In April of 2021, petitioner stipulated to abusing illegal substances, which rendered her unable to care for the children. Petitioner also admitted to subjecting the children to drug culture and its attendant dangers, including the fact that drugs were found in the home. Further, petitioner admitted that she used heroin a week prior to the hearing and had not been compliant with drug screens, and the court noted that the only drug test to which she did submit was at the preliminary hearing, which was positive for multiple drugs. According to the court, petitioner “denied she has been charged criminally recently for her actions.” Based on petitioner’s stipulation, the court adjudicated her as an abusing and neglectful parent. The court also directed petitioner to submit to a drug screen following the hearing, but the record shows that she refused to do so. Petitioner also filed a motion for a post-adjudicatory improvement period, but that motion was held in abeyance.

Ultimately, the matter came on for a dispositional hearing in October of 2021, during which both the DHHR and the guardian moved for termination of petitioner’s parental rights. Her motion for a post-adjudicatory improvement period having been held in abeyance, petitioner asked the court to grant her a post-dispositional improvement period. The court found, however, that petitioner’s noncompliance with drug screens, the fact that she was currently serving a sentence for driving under the influence, and her consistent positive drug screens from her criminal proceeding in Randolph County all established that she would not cooperate with any improvement period. Accordingly, the court denied her motion.

During the hearing, the DHHR presented testimony from petitioner’s caseworker, who indicated that he spoke with petitioner only three times during the pendency of the proceedings because of her noncompliance and failure to stay in contact with the DHHR. In fact, petitioner could not be located from November of 2020 until April of 2021. According to this witness, petitioner informed him early in the proceedings that she would not submit to drug screens because

2 “she believed it was the intention of the Department to use her drug screens as ‘ammunition.’” The caseworker also testified that petitioner was charged with additional crimes following the adjudicatory hearing.
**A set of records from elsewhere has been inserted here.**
(** The controllers of a leaf cluster. *)
Definition leaf_controllers (multiClusterService : bool) : list (string * string) :=
  [("node-resources-controller", "error starting node-resources-controller: ");
   ("node-lease-controller", "error starting node-lease-controller: ")] ++
  (if multiClusterService then [("leaf-service-import-controller", "error starting leaf-service-import-controller: ")] else []) ++
  [("leaf-pod-controller", "error starting podUpstreamReconciler leaf-pod-controller: ");
   ("leaf-pvc-controller", "error starting leaf pvc controller "); ("leaf-pv-controller", "error starting leaf pv controller ")].

(** The resource that is registered: no namespace, and the labels to leave out are
[strings.Split("", ",")]. *)
Definition leaf_resource (c : ManagedCluster) : LeafResource :=
  mkLeafResource (mc_Cluster c) EmptyString (Some (Split comma EmptyString)) true [].

Definition register (c : ManagedCluster) (nodes : list KubeNode) (st : ClusterController) : outcome ClusterController :=
  _ ← deref (mc_IPFamily c);
  leaves ← AddLeafResource (cc_leaves st) (leaf_resource c) (map kn_Name nodes);
  Ret (mkController (cc_running st) leaves (AddLeafClientResource (cc_clients st) tt (mc_Cluster c))).
Lemma wp_patch_root tr root pv pv' node : owned_root tr root -> leaf_pv tr pv -> NodeAffinity4RootPV pv one2one clusterName = Ret node ->
  pv_annotations pv' = pv_annotations pv -> (bound_to tr pv pv' \/ pvs_ClaimRef (pv_Spec pv') = None) ->
  WV tr (patch_root_pv patch_pv clusterName (filterPV node root) pv') (fun _ _ => True).
Proof.
  intros Ho Hl Hn Ha Hb. unfold patch_root_pv. destruct (IsPVEqual _ _); [done|].
  destruct (patch_pv _ _) as [patch|] eqn:Ep; [|done]. cbn [pbind call wp]. split; [|done].
  exists root, pv, node, (merged_pv clusterName (filterPV node root) pv'). split_and!; try done.
  intros Hc. unfold merged_pv. rewrite add_in_place_has by done. cbn. change (om_Annotations (pv_Meta pv')) with (pv_annotations pv'). by rewrite Ha.
Qed.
According to the caseworker, petitioner was required to submit to drug screens as a result of a criminal proceeding in Randolph County and almost all of those screens were positive. The worker explained that “these cases hinge on insight, and [petitioner] has none,” as she did not appreciate the danger she placed the children in and could not articulate what she had done wrong.

Petitioner testified and indicated that she did not submit to drug screens in the case “because she believed it was a ‘losing battle’” and that “she felt she had no reason to drug screen.” She also referred to the DHHR caseworker as a liar and claimed to have called him many times, but that he would not return her calls. Petitioner also asserted that “she never put the children in harm’s way.”

Finally, the Director of the Randolph County Community Corrections Program where petitioner screened pursuant to her criminal proceedings testified. According to the witness, petitioner was compliant with her required screening until August 11, 2021, when the witness spoke with petitioner about a potential arrest.